======== EXERCISE DATA ========

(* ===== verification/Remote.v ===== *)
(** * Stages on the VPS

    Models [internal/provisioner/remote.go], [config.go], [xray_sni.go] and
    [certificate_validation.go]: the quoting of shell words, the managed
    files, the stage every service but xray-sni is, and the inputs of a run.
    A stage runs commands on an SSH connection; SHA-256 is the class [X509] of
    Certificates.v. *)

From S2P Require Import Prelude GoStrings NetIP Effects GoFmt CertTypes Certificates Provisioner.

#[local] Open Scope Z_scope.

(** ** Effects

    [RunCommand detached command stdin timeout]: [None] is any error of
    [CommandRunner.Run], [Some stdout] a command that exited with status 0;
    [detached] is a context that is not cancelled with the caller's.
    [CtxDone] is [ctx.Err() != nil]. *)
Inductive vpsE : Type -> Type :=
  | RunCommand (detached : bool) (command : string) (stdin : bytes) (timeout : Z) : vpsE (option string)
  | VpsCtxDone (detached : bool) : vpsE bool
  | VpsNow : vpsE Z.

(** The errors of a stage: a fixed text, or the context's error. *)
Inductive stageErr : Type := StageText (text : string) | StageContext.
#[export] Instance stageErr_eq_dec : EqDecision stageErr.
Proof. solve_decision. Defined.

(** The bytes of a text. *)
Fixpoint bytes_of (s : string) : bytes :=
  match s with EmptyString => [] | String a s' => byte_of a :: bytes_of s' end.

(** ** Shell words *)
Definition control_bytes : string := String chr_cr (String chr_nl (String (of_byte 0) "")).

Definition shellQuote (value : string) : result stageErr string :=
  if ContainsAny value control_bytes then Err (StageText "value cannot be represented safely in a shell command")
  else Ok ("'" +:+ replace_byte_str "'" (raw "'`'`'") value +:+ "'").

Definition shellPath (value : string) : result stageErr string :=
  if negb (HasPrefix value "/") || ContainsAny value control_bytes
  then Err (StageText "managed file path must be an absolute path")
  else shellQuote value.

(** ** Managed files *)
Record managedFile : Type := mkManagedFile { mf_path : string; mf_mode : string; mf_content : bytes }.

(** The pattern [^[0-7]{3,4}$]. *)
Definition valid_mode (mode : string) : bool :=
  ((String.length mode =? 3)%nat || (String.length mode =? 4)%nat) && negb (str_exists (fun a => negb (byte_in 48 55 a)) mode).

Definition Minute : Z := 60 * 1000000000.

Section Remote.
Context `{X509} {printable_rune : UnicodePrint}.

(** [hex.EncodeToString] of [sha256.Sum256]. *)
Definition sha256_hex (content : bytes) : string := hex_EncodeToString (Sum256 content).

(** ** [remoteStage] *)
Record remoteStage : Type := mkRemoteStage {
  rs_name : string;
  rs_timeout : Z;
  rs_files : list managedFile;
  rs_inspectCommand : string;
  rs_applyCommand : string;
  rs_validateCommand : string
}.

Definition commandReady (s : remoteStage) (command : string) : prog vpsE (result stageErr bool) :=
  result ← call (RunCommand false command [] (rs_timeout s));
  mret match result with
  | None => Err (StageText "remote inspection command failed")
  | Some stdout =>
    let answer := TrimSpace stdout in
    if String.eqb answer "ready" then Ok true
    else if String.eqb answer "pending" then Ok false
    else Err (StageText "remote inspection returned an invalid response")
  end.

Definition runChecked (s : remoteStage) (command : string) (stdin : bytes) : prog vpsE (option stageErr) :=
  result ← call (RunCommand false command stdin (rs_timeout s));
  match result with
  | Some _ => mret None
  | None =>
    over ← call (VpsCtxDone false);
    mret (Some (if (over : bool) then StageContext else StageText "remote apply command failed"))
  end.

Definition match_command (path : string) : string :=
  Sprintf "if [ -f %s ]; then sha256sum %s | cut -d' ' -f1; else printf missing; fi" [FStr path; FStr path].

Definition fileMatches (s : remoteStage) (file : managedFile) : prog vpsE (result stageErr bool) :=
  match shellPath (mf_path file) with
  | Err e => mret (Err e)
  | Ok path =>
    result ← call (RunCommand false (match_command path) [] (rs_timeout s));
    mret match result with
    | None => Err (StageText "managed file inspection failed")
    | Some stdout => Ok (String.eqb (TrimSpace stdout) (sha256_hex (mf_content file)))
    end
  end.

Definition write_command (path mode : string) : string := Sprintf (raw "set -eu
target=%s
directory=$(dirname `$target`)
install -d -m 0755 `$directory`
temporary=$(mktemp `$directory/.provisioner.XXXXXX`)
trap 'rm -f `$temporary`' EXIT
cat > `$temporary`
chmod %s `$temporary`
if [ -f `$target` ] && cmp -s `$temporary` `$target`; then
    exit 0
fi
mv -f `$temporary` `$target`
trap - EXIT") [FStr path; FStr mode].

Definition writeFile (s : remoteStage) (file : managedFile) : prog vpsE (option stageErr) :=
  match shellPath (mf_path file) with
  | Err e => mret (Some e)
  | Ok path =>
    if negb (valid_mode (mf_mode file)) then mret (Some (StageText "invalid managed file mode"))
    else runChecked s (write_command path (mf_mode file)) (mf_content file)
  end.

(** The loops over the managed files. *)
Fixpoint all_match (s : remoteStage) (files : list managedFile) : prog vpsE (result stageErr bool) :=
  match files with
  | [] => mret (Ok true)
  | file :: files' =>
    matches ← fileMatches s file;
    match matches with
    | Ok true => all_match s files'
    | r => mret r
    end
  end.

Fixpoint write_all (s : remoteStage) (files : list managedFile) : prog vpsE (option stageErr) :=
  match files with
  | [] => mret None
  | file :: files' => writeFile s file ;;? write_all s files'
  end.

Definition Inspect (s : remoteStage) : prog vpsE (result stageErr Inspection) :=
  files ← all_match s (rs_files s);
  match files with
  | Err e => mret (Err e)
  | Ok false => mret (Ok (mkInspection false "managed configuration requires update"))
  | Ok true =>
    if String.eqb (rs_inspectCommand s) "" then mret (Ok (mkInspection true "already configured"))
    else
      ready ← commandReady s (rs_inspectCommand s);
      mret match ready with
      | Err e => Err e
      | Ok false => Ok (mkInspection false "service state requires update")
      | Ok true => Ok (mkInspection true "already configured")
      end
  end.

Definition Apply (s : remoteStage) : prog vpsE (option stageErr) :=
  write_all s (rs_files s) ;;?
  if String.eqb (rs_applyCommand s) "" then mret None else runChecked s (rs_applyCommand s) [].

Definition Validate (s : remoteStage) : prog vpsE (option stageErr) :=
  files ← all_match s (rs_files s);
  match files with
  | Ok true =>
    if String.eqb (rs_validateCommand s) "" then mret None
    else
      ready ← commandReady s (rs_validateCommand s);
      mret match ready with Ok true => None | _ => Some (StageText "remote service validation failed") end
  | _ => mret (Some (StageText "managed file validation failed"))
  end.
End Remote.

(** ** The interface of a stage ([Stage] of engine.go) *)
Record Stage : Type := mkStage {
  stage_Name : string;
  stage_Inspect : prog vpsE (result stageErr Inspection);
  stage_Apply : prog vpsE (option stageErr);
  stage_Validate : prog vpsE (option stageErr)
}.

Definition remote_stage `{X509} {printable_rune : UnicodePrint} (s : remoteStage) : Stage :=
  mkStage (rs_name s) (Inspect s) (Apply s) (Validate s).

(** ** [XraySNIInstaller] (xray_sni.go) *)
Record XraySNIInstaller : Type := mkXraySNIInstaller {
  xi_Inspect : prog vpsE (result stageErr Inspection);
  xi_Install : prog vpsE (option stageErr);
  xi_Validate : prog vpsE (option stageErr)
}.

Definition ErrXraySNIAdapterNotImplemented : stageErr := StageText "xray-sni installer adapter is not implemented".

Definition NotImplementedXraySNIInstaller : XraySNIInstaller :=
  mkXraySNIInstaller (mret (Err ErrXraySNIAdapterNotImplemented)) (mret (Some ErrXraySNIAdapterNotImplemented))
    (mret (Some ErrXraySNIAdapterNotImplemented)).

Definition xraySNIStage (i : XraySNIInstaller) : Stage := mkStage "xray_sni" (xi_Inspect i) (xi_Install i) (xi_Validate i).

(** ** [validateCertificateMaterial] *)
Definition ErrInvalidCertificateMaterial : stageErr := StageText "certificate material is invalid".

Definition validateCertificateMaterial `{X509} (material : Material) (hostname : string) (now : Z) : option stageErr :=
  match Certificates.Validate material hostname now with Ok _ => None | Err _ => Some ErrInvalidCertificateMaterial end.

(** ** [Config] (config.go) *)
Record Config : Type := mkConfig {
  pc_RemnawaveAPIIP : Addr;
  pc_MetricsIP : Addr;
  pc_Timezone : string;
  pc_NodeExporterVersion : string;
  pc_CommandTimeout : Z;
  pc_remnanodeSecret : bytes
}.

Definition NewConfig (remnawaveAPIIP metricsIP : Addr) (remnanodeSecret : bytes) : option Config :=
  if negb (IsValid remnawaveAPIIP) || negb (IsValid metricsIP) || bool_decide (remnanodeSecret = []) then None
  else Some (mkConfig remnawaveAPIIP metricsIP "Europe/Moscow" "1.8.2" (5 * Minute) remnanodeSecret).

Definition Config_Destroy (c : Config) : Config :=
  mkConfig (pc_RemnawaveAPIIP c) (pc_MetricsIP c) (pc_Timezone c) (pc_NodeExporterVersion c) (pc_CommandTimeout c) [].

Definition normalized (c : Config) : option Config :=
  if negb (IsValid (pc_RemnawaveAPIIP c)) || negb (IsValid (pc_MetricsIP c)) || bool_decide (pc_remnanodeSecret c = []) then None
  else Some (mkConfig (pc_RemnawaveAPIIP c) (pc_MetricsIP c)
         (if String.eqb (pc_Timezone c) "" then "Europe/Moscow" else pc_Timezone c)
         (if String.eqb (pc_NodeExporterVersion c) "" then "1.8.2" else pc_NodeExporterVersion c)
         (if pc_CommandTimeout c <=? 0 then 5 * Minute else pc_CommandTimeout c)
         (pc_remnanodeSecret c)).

========

From the entries above, restate word for word the lines from the line containing "match s with" to the line containing "Section Remote.", both ends included, and nothing more.

  match s with EmptyString => [] | String a s' => byte_of a :: bytes_of s' end.

(** ** Shell words *)
Definition control_bytes : string := String chr_cr (String chr_nl (String (of_byte 0) "")).

Definition shellQuote (value : string) : result stageErr string :=
  if ContainsAny value control_bytes then Err (StageText "value cannot be represented safely in a shell command")
  else Ok ("'" +:+ replace_byte_str "'" (raw "'`'`'") value +:+ "'").

Definition shellPath (value : string) : result stageErr string :=
  if negb (HasPrefix value "/") || ContainsAny value control_bytes
  then Err (StageText "managed file path must be an absolute path")
  else shellQuote value.

(** ** Managed files *)
Record managedFile : Type := mkManagedFile { mf_path : string; mf_mode : string; mf_content : bytes }.

(** The pattern [^[0-7]{3,4}$]. *)
Definition valid_mode (mode : string) : bool :=
  ((String.length mode =? 3)%nat || (String.length mode =? 4)%nat) && negb (str_exists (fun a => negb (byte_in 48 55 a)) mode).

Definition Minute : Z := 60 * 1000000000.

Section Remote.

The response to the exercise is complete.